### Task instructions
Reproduce exactly, and only, the lines running from the start of the entries below to the line containing "The loopback server: the".

[Data excerpts]
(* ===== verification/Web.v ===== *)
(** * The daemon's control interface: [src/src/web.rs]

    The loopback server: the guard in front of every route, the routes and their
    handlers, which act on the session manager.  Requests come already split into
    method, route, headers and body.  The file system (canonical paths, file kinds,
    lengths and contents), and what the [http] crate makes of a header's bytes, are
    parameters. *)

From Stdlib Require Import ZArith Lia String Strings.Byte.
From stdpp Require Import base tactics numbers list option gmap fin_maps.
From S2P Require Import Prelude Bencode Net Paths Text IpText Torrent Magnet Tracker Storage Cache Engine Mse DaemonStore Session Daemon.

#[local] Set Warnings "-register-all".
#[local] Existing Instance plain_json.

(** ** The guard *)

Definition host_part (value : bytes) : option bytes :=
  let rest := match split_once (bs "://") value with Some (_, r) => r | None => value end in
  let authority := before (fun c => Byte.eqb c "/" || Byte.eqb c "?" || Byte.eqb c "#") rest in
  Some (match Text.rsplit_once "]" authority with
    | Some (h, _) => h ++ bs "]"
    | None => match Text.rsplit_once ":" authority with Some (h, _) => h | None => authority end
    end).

### Exercise solution
(* ===== verification/Web.v ===== *)
(** * The daemon's control interface: [src/src/web.rs]

    The loopback server: the guard in front of every route, the routes and their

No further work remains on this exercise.